OSU Honey Bee Lab helps keep pollinators healthy and thriving

OSU Honey Bee Lab research inspect hives.

Honeybees are crucial pollinators for many crops, including apples, blueberries, cherries, carrots, clover, melons, almonds and broccoli. Nationwide, they pollinate an estimated $20 billion in food crops each year. But the total number of managed honeybee colonies has steadily decreased over the last 50 years, far below the number needed to meet U.S. pollination recommendations.

According to the Oregon Bee Project, Oregon’s honeybee colonies have been beset by significant new pest and disease pressures over the last few decades; this has led to poor colony survival and substantially increased beekeeper input and labor costs. The bees are also susceptible to some pesticides that are used in agriculture, forestry, vector control, and landscape management.

Oregon State University Extension Service and Agricultural Experiment Station researchers are making sure that these hardworking insects are healthy and thriving. Directed by Ramesh Sagili, associate professor of apiculture and honeybee Extension specialist, the OSU Honey Bee Lab focuses its research, Extension, and teaching efforts on three key areas: honeybee health, honeybee nutrition, and honeybee pollination.

OSU has over 100 honeybee colonies across four research apiaries, totaling about 4 million honeybees. The majority of the research is conducted in collaboration with stakeholders that include beekeepers and farmers. The lab is estimated to save Oregon's beekeepers about $5 million a year in reduced colony losses and costs for medications.

Honeybees face significant nutritional challenges. The lab is among the very few leading labs in the United States conducting both basic and applied research to understand and improve honey bee health by providing better nutrition. Some examples of nutrition research include understanding the micronutrient (for example phytosterol) needs of honey bees, evaluating supplemental forage for bees, investigating nutritional composition of pollens available to bees, and examining pollen diversity available to bees during crop pollination.

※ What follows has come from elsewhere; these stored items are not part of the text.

(** The part of [handle_message] after the test for the clearing phrase,
    up to the answer. *)
Lemma turn_steps (env : surroundings) (names : models) (key : pystr) (u : Z)
    (msg : pystr) (self : t) :
  let recorded := add_message self u (str "user") msg in
  (do _ <- on_store (λ cm, add_message cm u (str "user") msg);
   do context <- read_context u;
   do response <- dispatch env names key context;
   match truthy_response response with
   | Some text =>
       do _ <- on_store (λ cm, add_message cm u (str "assistant") text);
       answer env (Generated text)
   | None => answer env GenerationApology
   end) (start self)
  = match generation env names key (context_of recorded u) with
    | Raised e => ({| store := recorded; sent := []; answers := 0 |}, inl (OtherError e))
    | Returned response =>
        match truthy_response response with
        | Some text =>
            answer env (Generated text)
              {| store := add_message recorded u (str "assistant") text;
                 sent := []; answers := 0 |}
        | None =>
            answer env GenerationApology
              {| store := recorded; sent := []; answers := 0 |}
        end
    end.
Proof.
  intros recorded. unfold bind, on_store, read_context, start.
  cbn [store sent answers]. fold recorded.
  rewrite (get_context_present recorded u _ (add_message_present self u _ _)).
  rewrite dispatch_generation. fold recorded.
  destruct (generation env names key (context_of recorded u)) as [response|e]; [|done].
  by destruct (truthy_response response).
Qed.

(** X14. A turn that succeeds: when the text is not the clearing phrase,
    the active client, called with the model of the active key on the
    context that already holds the new user message, returns a non-empty
    answer and the answer is delivered, then the store holds the user
    message and after it the answer, the answer is the one text sent, and
    the handler returns. *)
Theorem turn_success (env : surroundings) (names : models) (key model : pystr)
    (u : Z) (raw answer_text : pystr) (self : t) :
  lower env (Py.strip raw) ≠ clear_phrase →
  model_for names key = Some model →
  generate_response env model
    (context_of (add_message self u (str "user") (Py.strip raw)) u)
  = Returned (Some answer_text) →
  answer_text ≠ [] →
  deliver env 0 = None →
  handle_message env names key u (Some raw) (start self)
  = ({| store := add_message (add_message self u (str "user") (Py.strip raw))
                             u (str "assistant") answer_text;
        sent := [Generated answer_text];
        answers := 1 |}, inr tt).
Proof.
  intros Hphrase Hmodel Hgen Htext Hdeliver. unfold handle_message, try_except.
  destruct (pystr_eqb (lower env (Py.strip raw)) clear_phrase) eqn:E.
  { by apply pystr_eqb_eq in E. }
  rewrite turn_steps. unfold generation. rewrite Hmodel, Hgen.
  destruct answer_text as [|c t]; [done|]. simpl.
  unfold answer. simpl. by rewrite Hdeliver.
Qed.

Lemma turn_success_witness :
  context_of
    (store (handle_message friendly default_models (str "deepseek") 5
              (Some (str " hi ")) (start (init 20))).1) 5
  = [Message (str "user") (str "hi"); Message (str "assistant") (str "hello")]
  ∧ sent (handle_message friendly default_models (str "deepseek") 5
            (Some (str " hi ")) (start (init 20))).1
    = [Generated (str "hello")].
Proof.
  rewrite (turn_success friendly default_models (str "deepseek") (str "deepseek-chat")
             5 (str " hi ") (str "hello") (init 20));
    try reflexivity; try (vm_compute; discriminate).
  split; reflexivity.
Defined.

(** X15. A turn that fails keeps the user's message: when the text is not
    the clearing phrase and the client returns [None] or an empty answer,
    raises, or the active key is none of the five, the store holds the user
    message and no answer after it, no generated text is sent, and the
    apology sent when the first [message.answer] goes through is the one
    for a failed generation, or for a failed handling when the client
    raised. *)
Theorem turn_failure_keeps_user_message (env : surroundings) (names : models)
    (key : pystr) (u : Z) (raw : pystr) (self : t) :
  let recorded := add_message self u (str "user") (Py.strip raw) in
  let final := (handle_message env names key u (Some raw) (start self)).1 in
  lower env (Py.strip raw) ≠ clear_phrase →
  match generation env names key (context_of recorded u) with
  | Returned response => truthy_response response = None
  | Raised _ => True
  end →
  store final = recorded
  ∧ (∀ text, Generated text ∉ sent final)
  ∧ (deliver env 0 = None →
     sent final = match generation env names key (context_of recorded u) with
                  | Returned _ => [GenerationApology]
                  | Raised _ => [ProcessingApology]
                  end).
Proof.
  intros recorded final Hphrase Hgen. subst final.
  unfold handle_message, try_except.
  destruct (pystr_eqb (lower env (Py.strip raw)) clear_phrase) eqn:E.
  { by apply pystr_eqb_eq in E. }
  rewrite turn_steps. fold recorded.
  destruct (generation env names key (context_of recorded u)) as [response|e].
  - rewrite Hgen. unfold answer, ret, throw. simpl.
    destruct (deliver env 0) as [[|e]|] eqn:D0; simpl;
      [|destruct (deliver env 1) as [[|e']|] eqn:D1; simpl|];
      (split; [done|split; [no_generated|try done]]).
  - unfold answer, ret, throw. simpl.
    destruct (deliver env 0) as [[|e']|] eqn:D0; simpl;
      (split; [done|split; [no_generated|try done]]).
Qed.

Lemma turn_failure_keeps_user_message_witness :
  store (handle_message friendly default_models (str "openai") 5
           (Some (str "what?")) (start (init 20))).1
  = add_message (init 20) 5 (str "user") (str "what?")
  ∧ sent (handle_message friendly default_models (str "openai") 5
            (Some (str "what?")) (start (init 20))).1
    = [GenerationApology].
Proof.
  destruct (turn_failure_keeps_user_message friendly default_models (str "openai") 5
              (str "what?") (init 20)) as (Hstore & _ & Hsent).
  - vm_compute. discriminate.
  - reflexivity.
  - split; [exact Hstore|]. rewrite Hsent; reflexivity.
Defined.

(** X16. The clearing phrase clears and nothing else: when the trimmed
    text in lower case is the phrase, the user's entry is removed from the
    store whatever becomes of the notice, the client is not called (the
    outcome is the same for any client), no generated text is sent, and
    the notice is the text sent when the first [message.answer] goes
    through. The handler of the commands [/clear] and [/reset] removes the
    entry in the same way. *)
Theorem clear_phrase_clears (env : surroundings) (names : models) (key : pystr)
    (u : Z) (raw : pystr) (self : t) :
  lower env (Py.strip raw) = clear_phrase →
  let final := (handle_message env names key u (Some raw) (start self)).1 in
  store final = clear_context self u
  ∧ (u ∉ get_user_ids (store final))
  ∧ (∀ client,
       handle_message
         {| lower := lower env; generate_response := client; deliver := deliver env |}
         names key u (Some raw) (start self)
       = handle_message env names key u (Some raw) (start self))
  ∧ (∀ text, Generated text ∉ sent final)
  ∧ (deliver env 0 = None → sent final = [ClearedNotice])
  ∧ store (_clear_context_handler env u (start self)).1 = clear_context self u.
Proof.
  intros Hphrase final.
  assert (store final = clear_context self u
          ∧ (∀ text, Generated text ∉ sent final)
          ∧ (deliver env 0 = None → sent final = [ClearedNotice])) as (Hstore & Hsent & Hnotice).
  { subst final. unfold handle_message, try_except. rewrite Hphrase.
    unfold pystr_eqb. rewrite bool_decide_eq_true_2 by done.
    unfold bind, on_store, answer, start, ret, throw. simpl.
    destruct (deliver env 0) as [[|e]|] eqn:D0; simpl;
      [|destruct (deliver env 1) as [[|e']|] eqn:D1; simpl|];
      (split; [done|split; [no_generated|try done]]). }
  split; [done|]. split.
  { rewrite Hstore, elem_of_get_user_ids, clear_context_lookup. by intros [? ?]. }
  split.
  { intros client. unfold handle_message. simpl lower. rewrite Hphrase.
    unfold pystr_eqb. by rewrite bool_decide_eq_true_2 by done. }
  split; [done|]. split; [done|].
  unfold _clear_context_handler, try_except, bind, on_store, answer, start. simpl.
  destruct (deliver env 0) as [e|]; simpl; [|done].
  by destruct (deliver env 1).
Qed.

Lemma clear_phrase_clears_witness :
  store (handle_message friendly default_models (str "ollama") 1
           (Some clear_phrase) (start Samples.two_users)).1
  = clear_context Samples.two_users 1.
Proof.
  apply (clear_phrase_clears friendly default_models (str "ollama") 1
           clear_phrase Samples.two_users).
  reflexivity.
Defined.

Lemma answer_store (env : surroundings) (text : reply) (s : state) :
  store (answer env text s).1 = store s.
Proof. unfold answer. by destruct (deliver env (answers s)). Qed.

Lemma recover_store (env : surroundings) (e : bot_exn) (s : state) :
  store (recover env e s).1 = store s.
Proof.
  unfold recover, try_except. destruct (is_aiogram e); [done|].
  pose proof (answer_store env ProcessingApology s) as Hs.
  destruct (answer env ProcessingApology s) as [s' [e'|[]]]; [|done].
  by destruct (is_aiogram e').
Qed.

The lab conducts research to better understand the biology of Varroa mites – ecto-parasites that plague honeybees – and the dynamics of mite populations in honey bee colonies, while also testing the efficacy of different mite control products. The lab provides timely information to beekeepers regarding mite population levels in their hives by sampling their hives at regular intervals.

Lab researchers also study the impacts of pesticides on honeybees with the goal of reducing pesticide exposure and helping farmers choose pesticides that are the least toxic to bees. Some examples of research related to pesticides include: evaluating the toxicity and physiological effects of commonly used pesticides on honeybees, understanding differences in chronic oral toxicity of pesticides to honeybee workers of different age groups, and understanding the exposure of honey bees to pesticides in the landscape.

The lab's pesticide findings were incorporated into a major 2016 revision of the OSU Extension guide "How to Reduce Bee Poisoning from Pesticides," now featuring an accompanying smart-phone app. Other publications of note produced by the lab include "Sampling for Varroa Mites from a Honey Bee Brood Nest," and "Honey Bee Colony Maintenance Expenses: Supplemental Feed, Requeening and Medication."